Tapi sejauh karakteristik itu belum terungkap, maka penyebab kanker otak itu juga belum dapat diketahui. Peneliti mengetahui adanya beberapa faktor risiko. Mereka yang menjalani terapi radiasi -paling sering radiasi pada kepala untuk mengobati jenis kanker lain- memiliki risiko tinggi mengalami tumor otak di masa mendatang. Pradisposisi genetik tampaknya berperan dalam sebagian kecil kasus tumor otak. Namun, bukti faktor makanan atau lingkungan, seperti paparan terhadap zat kimia di tempat kerja sejauh ini belum konklusif. Michaud mengatakan, masih butuh beberapa penelitian untuk mengonfirmasi bahwa ada hubungan antara konsumsi kopi dan teh dengan risiko glioma dan untuk mengetahui alasan yang mendasarinya.

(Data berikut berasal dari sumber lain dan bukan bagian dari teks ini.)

(* ===== verification/Core.v ===== *)
(** * The shared constants and helpers of the chain

    [src/types] (denominations, block arithmetic, address lengths) and
    [src/custom/upgrade/legacy] (which historical behaviour a query follows). *)
From stdpp Require Import base gmap sets list strings fin_maps.
From Stdlib Require Import ZArith Lia Ascii.
From S2P Require Import Prelude.
#[local] Open Scope Z_scope.

(** ** [strings.ToUpper] of ASCII text *)
Definition upper (c : ascii) : ascii :=
  let n := nat_of_ascii c in
  if (97 <=? n)%nat && (n <=? 122)%nat then ascii_of_nat (n - 32) else c.
Fixpoint ToUpper (s : string) : string :=
  match s with EmptyString => EmptyString | String c s => String (upper c) (ToUpper s) end.

(** ** src/types/assets/assets.go *)
Definition MicroDoDenom : string := "udo".
Definition MicroDODxDenom : string := "udodx".
Definition MicroSDRDenom : string := "usdr".
Definition MicroUSDDenom : string := "uusd".
Definition MicroKRWDenom : string := "ukrw".
Definition MicroCNYDenom : string := "ucny".
Definition MicroGBPDenom : string := "ugbp".
Definition MicroMNTDenom : string := "umnt".
Definition MicroUnit : Z := 10 ^ 6.

(** ** src/types/util/blocks.go *)
Definition BlocksPerMinute : Z := 60.
Definition BlocksPerHour : Z := BlocksPerMinute * 60.
Definition BlocksPerDay : Z := BlocksPerHour * 24.
Definition BlocksPerWeek : Z := BlocksPerDay * 7.
Definition BlocksPerMonth : Z := BlocksPerDay * 30.
Definition BlocksPerYear : Z := BlocksPerDay * 365.

(** The remainder by zero is a run-time panic. *)
Definition IsPeriodLastBlock (ctx : Ctx) (blocksPerPeriod : Z) : res bool :=
  if blocksPerPeriod =? 0 then Panic
  else Ok (u64 (u64 (BlockHeight ctx) + 1) mod blocksPerPeriod =? 0).

(** ** src/types/util/address.go *)
Definition AddressVerifier (bz : string) : res unit :=
  if negb (Nat.eqb (String.length bz) 20) then Err (Plain "incorrect address length")
  else Ok tt.

(** ** src/types/fork/fork.go and src/types/upgrade.go *)
Definition DoCommunityGovernanceHeight : Z := 1540500.
Definition ReplayWriteOptimizationHeight : Z := 2547000.

(** ** src/custom/upgrade/legacy/height.go *)
Definition ColumbusChainID : string := "cookie-1".
Definition BombayChainID : string := "bombay-12".
Definition RebelChainID : string := "rebel-2".
Definition MainnetUpgradeHeightV1 : Z := 13215800.
Definition MainnetUpgradeHeightV2 : Z := 18303000.
Definition TestnetUpgradeHeightV1 : Z := 14584970.
Definition TestnetUpgradeHeightV2 : Z := 19354000.
Definition LegacyUpgradeHeightV1 : Z := 0.
Definition LegacyUpgradeHeightV2 : Z := 70.

Inductive LegacyHandlingVersion : Type :=
| LegacyHandlingNone
| LegacyHandlingV1
| LegacyHandlingV2.

Definition GetLegacyHandling (chainID : string) (blockHeight : Z) : LegacyHandlingVersion :=
  if blockHeight =? 0 then LegacyHandlingNone
  else if String.eqb chainID ColumbusChainID then
    if blockHeight <? MainnetUpgradeHeightV1 then LegacyHandlingV1
    else if blockHeight <? MainnetUpgradeHeightV2 then LegacyHandlingV2
    else LegacyHandlingNone
  else if String.eqb chainID RebelChainID then
    if blockHeight <? TestnetUpgradeHeightV1 then LegacyHandlingV1
    else if blockHeight <? TestnetUpgradeHeightV2 then LegacyHandlingV2
    else LegacyHandlingNone
  else if String.eqb chainID "localdo-legacy" then
    if blockHeight <? LegacyUpgradeHeightV1 then LegacyHandlingV1
    else if blockHeight <? LegacyUpgradeHeightV2 then LegacyHandlingV2
    else LegacyHandlingNone
  else LegacyHandlingNone.

(** ** Lemmas *)

(** At block heights the chain can reach, the last block of a period is the
    one whose successor's height is a multiple of the period. *)
Lemma IsPeriodLastBlock_eq ctx n b :
  0 <= BlockHeight ctx < 2 ^ 63 ->
  IsPeriodLastBlock ctx n = Ok b -> n <> 0 /\ b = ((BlockHeight ctx + 1) mod n =? 0).
Proof.
  unfold IsPeriodLastBlock, u64. intros Hh H. destruct (Z.eqb_spec n 0); [done|].
  injection H as <-. split; [done|].
  rewrite (Z.mod_small (BlockHeight ctx)) by lia.
  by rewrite (Z.mod_small (BlockHeight ctx + 1)) by lia.
Qed.

Definition legacy_rank (v : LegacyHandlingVersion) : Z :=
  match v with LegacyHandlingV1 => 0 | LegacyHandlingV2 => 1 | LegacyHandlingNone => 2 end.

Dr Jonathan Friedman, Kepala Texas Brain and Spine Institute di Texas A&M Health Science Center College of Medicine, Bryan, Texas, Amerika Serikat, menggambarkan temuan tersebut sebagai “hal yang mengejutkan”.
“Namun harap diingat, mekanisme mengapa kopi dapat menjadi pelindung (sebuah penyakit) benar-benar belum jelas,” terangnya. “Sementara manfaat kafein itu sendiri mungkin penting (bagi tubuh), namun beberapa komponen umum lainnya dalam sebuah kopi atau teh juga mungkin relevan (menjadi penyebab), seperti antioksidan alami,” katanya.
“Penelitian lanjutan akan diperlukan untuk mengonfirmasi temuan ini dan untuk mengidentifikasi bagaimana dasar dari hubungan korelasi tersebut,” uar Friedman. Dr John S Yu, Direktur Brain Tumor Center of Excellence di Cedars- Sinai Medical Center di Los Angeles, Amerika Serikat, menyebut penemuan ini luar biasa. “Jika kita punya obat untuk berbagai penyakit yang dapat mengurangi risiko menderitanya sekitar 34 persen, tentu akan dianggap sebagai obat yang hebat,” katanya.